# PROBLEM DESCRIPTION
Count every line in the data below where "entries" occurs, then state that number and nothing more.

# SUPPLIED DATA
════════════════
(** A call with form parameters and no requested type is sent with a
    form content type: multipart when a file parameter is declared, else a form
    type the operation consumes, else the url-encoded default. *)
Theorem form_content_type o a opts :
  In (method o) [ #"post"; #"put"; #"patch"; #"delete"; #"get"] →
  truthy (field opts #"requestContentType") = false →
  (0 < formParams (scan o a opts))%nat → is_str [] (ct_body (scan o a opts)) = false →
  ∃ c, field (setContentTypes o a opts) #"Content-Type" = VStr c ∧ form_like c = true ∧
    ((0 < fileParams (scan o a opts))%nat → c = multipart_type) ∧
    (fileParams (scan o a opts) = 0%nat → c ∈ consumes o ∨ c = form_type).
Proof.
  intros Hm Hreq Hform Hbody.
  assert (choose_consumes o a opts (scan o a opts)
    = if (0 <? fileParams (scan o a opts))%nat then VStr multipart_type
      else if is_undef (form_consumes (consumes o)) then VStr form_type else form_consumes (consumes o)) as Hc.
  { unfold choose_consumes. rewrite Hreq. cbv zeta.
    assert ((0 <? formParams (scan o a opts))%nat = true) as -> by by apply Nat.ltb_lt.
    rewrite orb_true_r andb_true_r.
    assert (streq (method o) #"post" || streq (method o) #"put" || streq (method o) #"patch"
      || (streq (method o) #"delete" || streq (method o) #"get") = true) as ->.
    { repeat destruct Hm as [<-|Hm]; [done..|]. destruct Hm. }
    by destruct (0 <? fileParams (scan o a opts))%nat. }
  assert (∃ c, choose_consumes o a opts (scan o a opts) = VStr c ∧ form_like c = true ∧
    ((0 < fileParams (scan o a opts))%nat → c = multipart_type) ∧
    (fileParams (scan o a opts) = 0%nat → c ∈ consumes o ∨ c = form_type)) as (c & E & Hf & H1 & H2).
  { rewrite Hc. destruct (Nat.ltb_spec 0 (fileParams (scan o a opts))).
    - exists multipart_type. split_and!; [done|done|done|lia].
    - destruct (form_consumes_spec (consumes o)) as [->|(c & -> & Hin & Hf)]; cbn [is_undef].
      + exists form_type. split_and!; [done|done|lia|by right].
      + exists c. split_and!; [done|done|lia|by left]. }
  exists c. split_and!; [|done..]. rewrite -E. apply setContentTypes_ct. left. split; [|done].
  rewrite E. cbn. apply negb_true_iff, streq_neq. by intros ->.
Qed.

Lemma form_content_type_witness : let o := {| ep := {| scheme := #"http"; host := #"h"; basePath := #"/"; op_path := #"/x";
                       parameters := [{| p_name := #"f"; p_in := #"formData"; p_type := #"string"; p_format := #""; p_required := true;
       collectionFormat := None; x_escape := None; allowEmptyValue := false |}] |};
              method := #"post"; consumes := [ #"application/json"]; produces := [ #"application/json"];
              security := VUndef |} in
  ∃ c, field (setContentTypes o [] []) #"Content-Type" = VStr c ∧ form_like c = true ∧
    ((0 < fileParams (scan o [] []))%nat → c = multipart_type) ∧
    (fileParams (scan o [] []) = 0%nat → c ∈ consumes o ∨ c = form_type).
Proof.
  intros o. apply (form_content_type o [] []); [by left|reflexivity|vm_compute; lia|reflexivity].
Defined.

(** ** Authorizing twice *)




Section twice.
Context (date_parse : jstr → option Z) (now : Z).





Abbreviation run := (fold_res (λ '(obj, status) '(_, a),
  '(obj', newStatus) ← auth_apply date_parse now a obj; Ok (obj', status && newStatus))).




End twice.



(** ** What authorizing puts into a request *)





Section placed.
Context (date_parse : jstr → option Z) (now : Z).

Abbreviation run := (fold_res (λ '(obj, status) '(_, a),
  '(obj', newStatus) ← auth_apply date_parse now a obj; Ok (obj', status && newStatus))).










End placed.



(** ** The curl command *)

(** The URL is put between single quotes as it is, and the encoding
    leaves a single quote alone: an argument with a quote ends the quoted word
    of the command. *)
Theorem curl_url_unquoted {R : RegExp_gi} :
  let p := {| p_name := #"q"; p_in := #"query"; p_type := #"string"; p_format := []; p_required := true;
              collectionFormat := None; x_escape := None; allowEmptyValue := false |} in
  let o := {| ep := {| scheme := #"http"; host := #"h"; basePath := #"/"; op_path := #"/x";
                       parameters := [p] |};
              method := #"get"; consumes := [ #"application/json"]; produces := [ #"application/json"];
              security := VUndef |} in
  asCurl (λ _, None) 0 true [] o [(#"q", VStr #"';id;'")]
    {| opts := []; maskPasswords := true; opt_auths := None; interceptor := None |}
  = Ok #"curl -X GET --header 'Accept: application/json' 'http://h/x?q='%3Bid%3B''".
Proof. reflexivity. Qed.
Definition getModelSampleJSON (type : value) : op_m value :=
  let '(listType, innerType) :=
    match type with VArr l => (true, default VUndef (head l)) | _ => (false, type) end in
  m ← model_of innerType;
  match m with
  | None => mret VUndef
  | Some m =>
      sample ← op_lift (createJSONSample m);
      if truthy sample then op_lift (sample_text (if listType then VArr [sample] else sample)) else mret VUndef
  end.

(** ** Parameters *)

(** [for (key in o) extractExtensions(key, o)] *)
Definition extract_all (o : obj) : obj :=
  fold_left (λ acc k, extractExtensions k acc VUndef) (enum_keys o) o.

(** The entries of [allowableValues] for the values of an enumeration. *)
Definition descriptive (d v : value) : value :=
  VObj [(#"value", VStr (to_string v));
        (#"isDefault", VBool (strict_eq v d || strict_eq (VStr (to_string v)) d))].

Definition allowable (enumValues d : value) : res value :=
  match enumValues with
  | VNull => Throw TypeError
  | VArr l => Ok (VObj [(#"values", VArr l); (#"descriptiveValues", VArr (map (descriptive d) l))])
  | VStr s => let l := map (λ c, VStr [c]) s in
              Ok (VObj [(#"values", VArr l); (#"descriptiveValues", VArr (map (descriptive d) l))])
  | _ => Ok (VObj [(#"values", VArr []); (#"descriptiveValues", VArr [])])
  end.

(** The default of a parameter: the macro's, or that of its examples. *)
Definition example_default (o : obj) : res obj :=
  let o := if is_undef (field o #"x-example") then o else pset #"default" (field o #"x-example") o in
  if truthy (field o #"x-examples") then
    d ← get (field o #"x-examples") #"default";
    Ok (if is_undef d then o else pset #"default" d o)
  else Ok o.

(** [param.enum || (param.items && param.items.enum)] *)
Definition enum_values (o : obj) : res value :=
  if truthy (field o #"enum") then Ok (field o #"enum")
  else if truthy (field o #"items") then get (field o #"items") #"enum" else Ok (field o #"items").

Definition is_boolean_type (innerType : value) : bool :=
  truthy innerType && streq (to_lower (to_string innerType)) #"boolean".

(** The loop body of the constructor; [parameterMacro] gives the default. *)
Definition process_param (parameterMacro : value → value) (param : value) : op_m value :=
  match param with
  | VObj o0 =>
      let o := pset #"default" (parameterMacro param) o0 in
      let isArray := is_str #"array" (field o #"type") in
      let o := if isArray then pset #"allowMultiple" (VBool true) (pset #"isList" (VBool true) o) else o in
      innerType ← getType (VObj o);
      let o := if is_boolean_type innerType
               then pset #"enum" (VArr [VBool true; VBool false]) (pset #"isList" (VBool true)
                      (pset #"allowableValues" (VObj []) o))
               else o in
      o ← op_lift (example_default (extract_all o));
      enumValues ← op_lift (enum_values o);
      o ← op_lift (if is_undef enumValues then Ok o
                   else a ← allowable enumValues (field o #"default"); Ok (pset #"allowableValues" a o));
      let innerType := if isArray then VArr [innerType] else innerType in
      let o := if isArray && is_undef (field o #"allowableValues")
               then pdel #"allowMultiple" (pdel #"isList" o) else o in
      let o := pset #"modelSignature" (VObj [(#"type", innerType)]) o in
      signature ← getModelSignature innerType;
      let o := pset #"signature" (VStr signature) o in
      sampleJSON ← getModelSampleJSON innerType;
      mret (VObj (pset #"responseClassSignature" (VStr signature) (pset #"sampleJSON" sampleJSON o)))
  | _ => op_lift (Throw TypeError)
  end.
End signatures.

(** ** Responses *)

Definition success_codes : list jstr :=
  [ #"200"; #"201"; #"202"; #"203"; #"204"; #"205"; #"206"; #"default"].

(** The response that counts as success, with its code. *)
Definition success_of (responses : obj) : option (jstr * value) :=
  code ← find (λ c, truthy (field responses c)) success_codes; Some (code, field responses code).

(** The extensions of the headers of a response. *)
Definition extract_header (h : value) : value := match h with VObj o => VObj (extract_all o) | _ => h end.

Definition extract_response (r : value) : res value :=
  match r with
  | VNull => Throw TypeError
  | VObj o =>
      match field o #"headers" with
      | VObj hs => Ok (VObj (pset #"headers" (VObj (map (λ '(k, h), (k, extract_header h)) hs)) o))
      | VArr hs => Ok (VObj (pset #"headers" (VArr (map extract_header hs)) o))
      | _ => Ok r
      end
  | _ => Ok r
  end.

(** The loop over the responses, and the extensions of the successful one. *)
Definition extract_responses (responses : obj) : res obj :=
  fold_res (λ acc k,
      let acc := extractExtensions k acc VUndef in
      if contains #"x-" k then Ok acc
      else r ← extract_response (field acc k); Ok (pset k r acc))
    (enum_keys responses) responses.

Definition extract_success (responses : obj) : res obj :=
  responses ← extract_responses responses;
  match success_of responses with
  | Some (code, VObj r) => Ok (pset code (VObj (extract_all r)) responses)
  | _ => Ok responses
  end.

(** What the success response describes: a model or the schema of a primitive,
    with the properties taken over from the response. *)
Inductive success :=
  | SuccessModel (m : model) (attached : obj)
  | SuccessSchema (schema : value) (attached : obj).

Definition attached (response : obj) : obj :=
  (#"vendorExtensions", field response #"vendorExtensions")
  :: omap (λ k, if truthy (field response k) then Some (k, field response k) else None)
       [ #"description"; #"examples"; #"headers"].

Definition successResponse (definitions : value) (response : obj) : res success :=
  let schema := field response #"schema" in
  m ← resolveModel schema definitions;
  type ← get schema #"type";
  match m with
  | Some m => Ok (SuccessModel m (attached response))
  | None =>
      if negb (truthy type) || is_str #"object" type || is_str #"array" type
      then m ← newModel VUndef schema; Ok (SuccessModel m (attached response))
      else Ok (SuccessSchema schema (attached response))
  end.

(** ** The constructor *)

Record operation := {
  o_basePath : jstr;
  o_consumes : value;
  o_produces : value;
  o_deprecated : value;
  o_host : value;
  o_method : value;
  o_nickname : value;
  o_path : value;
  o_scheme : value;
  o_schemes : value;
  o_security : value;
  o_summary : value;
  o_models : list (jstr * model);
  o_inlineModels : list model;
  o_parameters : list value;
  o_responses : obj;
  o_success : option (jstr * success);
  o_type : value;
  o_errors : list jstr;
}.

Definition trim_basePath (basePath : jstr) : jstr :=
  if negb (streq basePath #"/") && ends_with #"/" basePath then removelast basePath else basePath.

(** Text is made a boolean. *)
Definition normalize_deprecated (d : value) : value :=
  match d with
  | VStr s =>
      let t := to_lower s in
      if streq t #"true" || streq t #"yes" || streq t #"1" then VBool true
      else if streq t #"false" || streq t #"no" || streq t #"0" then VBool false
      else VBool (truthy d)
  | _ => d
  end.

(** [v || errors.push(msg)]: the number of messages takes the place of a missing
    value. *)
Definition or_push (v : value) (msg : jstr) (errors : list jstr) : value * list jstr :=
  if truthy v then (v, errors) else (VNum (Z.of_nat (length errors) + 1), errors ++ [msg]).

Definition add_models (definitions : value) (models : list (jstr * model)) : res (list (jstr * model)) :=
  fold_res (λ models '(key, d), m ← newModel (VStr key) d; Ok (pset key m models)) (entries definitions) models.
════════════════
# TASK RESPONSE
2